__Instructions for the task__
When you spot the word "PersistenceBatch" in a line of the data below, copy that line.
Content starts
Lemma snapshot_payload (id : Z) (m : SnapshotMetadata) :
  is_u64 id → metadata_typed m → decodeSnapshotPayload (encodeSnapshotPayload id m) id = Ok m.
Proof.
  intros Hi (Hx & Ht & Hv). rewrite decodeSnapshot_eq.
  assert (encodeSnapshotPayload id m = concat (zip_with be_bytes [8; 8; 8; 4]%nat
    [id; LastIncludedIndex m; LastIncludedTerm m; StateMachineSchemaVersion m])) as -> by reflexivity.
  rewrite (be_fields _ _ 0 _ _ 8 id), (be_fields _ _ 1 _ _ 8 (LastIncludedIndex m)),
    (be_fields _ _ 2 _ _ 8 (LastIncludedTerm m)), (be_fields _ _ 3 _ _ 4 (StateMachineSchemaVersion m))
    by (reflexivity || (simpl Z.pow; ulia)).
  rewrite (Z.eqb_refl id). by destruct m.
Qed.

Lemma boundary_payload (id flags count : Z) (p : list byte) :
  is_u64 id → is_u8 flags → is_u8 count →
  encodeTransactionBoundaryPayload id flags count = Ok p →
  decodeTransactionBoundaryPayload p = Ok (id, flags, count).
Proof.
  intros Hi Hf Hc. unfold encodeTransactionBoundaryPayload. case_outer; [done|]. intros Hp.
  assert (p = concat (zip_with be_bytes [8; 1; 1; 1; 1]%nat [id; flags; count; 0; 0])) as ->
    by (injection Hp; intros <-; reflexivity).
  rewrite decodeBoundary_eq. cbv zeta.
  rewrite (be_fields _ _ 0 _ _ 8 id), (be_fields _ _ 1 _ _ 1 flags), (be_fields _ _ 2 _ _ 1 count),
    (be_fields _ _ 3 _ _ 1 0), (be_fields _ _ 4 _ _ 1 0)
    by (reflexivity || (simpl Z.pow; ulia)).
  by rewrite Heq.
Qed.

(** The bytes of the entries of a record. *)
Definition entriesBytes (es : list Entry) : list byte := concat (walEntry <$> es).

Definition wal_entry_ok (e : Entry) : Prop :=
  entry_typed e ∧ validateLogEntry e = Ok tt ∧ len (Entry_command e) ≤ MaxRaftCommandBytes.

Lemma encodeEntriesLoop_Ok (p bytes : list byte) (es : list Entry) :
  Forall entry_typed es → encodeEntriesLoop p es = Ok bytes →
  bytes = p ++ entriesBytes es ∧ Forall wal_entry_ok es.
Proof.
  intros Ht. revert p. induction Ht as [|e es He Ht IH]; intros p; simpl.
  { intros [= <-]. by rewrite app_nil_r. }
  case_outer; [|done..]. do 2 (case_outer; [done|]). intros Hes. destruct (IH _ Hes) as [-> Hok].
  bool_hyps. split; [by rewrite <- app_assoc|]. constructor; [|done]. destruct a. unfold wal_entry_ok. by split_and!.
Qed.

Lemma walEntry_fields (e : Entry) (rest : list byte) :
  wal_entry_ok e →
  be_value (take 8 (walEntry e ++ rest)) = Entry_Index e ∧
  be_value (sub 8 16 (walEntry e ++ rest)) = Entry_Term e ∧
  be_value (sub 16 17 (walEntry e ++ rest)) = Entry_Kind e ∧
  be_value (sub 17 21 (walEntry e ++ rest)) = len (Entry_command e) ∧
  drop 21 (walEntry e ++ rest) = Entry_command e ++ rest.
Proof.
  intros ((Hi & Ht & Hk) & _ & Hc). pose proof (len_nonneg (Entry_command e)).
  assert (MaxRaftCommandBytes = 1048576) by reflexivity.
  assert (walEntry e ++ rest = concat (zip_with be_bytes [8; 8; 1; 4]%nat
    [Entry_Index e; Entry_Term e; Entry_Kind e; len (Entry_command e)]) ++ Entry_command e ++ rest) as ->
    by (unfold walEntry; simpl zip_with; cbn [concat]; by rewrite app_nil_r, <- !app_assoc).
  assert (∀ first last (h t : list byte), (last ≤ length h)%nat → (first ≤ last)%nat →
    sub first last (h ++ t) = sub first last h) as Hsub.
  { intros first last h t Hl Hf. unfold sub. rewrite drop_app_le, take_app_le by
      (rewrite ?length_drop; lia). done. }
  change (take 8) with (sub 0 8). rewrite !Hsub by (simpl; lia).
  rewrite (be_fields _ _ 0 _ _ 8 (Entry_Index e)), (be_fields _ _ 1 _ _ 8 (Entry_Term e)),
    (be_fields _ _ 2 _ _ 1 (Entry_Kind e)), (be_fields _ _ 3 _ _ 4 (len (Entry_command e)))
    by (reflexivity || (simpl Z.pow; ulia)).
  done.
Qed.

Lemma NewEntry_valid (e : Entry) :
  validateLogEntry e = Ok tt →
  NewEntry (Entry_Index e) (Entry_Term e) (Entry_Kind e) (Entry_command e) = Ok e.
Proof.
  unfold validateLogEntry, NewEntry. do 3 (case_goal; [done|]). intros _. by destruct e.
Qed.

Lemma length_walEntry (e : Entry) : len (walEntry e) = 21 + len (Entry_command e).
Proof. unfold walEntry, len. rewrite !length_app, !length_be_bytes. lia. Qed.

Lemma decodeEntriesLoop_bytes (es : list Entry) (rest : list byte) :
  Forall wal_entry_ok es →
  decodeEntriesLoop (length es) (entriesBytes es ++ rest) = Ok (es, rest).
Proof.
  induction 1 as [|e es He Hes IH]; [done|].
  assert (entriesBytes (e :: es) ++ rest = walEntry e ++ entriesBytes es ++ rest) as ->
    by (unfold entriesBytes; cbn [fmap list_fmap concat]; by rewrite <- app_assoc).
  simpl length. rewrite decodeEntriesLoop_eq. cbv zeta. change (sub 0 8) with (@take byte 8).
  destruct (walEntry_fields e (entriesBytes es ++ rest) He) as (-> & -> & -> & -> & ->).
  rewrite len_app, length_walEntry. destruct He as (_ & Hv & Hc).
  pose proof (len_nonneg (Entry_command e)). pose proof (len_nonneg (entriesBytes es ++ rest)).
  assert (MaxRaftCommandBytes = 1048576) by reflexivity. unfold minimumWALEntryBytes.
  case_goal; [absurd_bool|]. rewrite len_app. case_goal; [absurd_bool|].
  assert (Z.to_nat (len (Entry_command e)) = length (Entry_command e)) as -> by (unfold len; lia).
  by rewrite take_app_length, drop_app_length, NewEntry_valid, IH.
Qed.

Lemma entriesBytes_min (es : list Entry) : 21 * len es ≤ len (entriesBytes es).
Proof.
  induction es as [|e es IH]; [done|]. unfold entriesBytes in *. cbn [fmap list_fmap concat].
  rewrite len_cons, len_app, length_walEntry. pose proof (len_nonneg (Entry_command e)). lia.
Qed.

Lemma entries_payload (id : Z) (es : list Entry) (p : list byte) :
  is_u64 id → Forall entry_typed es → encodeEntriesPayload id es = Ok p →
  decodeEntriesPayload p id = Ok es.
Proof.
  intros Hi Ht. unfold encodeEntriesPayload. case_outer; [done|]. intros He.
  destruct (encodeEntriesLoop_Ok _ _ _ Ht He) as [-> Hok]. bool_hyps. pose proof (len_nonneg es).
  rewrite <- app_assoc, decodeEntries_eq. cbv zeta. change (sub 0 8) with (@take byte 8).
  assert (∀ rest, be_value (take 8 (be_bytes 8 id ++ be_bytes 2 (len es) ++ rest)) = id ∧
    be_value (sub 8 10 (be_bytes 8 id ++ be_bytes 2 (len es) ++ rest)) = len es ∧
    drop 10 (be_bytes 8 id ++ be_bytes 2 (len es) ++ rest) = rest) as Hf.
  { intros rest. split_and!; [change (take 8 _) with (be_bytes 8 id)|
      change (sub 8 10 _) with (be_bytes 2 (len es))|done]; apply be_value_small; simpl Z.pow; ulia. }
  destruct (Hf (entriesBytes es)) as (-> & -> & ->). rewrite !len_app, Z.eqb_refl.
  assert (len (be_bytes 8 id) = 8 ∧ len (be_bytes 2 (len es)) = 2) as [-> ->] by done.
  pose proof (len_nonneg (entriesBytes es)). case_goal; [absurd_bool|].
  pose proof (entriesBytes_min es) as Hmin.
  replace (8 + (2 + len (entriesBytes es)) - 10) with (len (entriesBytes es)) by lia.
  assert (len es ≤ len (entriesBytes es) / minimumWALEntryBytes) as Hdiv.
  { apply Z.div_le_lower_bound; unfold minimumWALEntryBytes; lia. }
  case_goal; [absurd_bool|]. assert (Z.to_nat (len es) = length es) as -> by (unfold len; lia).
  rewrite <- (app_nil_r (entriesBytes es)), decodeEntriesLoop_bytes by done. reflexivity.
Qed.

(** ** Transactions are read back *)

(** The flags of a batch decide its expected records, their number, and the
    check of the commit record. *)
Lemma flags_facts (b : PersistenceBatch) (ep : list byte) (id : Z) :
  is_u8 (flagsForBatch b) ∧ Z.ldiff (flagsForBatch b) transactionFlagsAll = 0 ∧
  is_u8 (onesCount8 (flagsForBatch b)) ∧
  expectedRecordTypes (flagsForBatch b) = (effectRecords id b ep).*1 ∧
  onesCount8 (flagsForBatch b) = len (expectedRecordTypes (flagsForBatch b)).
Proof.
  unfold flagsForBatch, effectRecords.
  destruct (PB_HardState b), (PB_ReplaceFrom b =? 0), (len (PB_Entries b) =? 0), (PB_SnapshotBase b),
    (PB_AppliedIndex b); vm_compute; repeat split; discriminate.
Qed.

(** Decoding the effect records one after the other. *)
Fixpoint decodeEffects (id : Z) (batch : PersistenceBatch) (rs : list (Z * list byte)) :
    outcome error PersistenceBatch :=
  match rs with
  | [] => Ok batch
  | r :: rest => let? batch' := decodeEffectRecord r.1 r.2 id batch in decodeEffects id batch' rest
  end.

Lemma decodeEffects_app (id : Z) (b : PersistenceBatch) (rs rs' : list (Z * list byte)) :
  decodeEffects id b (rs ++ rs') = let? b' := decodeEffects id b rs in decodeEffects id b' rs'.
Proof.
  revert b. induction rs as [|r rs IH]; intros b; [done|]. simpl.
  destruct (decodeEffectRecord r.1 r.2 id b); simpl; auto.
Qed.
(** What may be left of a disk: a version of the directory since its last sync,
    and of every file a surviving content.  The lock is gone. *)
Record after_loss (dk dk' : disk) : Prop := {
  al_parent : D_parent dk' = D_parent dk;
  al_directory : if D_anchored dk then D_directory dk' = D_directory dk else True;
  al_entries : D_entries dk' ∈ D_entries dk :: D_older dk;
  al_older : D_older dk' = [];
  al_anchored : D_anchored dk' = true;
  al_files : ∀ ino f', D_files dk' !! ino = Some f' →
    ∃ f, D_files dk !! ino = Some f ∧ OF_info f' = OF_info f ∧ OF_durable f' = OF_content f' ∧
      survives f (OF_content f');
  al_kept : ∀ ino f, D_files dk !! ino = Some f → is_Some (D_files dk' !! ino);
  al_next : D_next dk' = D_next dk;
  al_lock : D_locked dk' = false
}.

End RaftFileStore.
Content ends
__Worked solution__
Lemma flags_facts (b : PersistenceBatch) (ep : list byte) (id : Z) :
Fixpoint decodeEffects (id : Z) (batch : PersistenceBatch) (rs : list (Z * list byte)) :
    outcome error PersistenceBatch :=
Lemma decodeEffects_app (id : Z) (b : PersistenceBatch) (rs rs' : list (Z * list byte)) :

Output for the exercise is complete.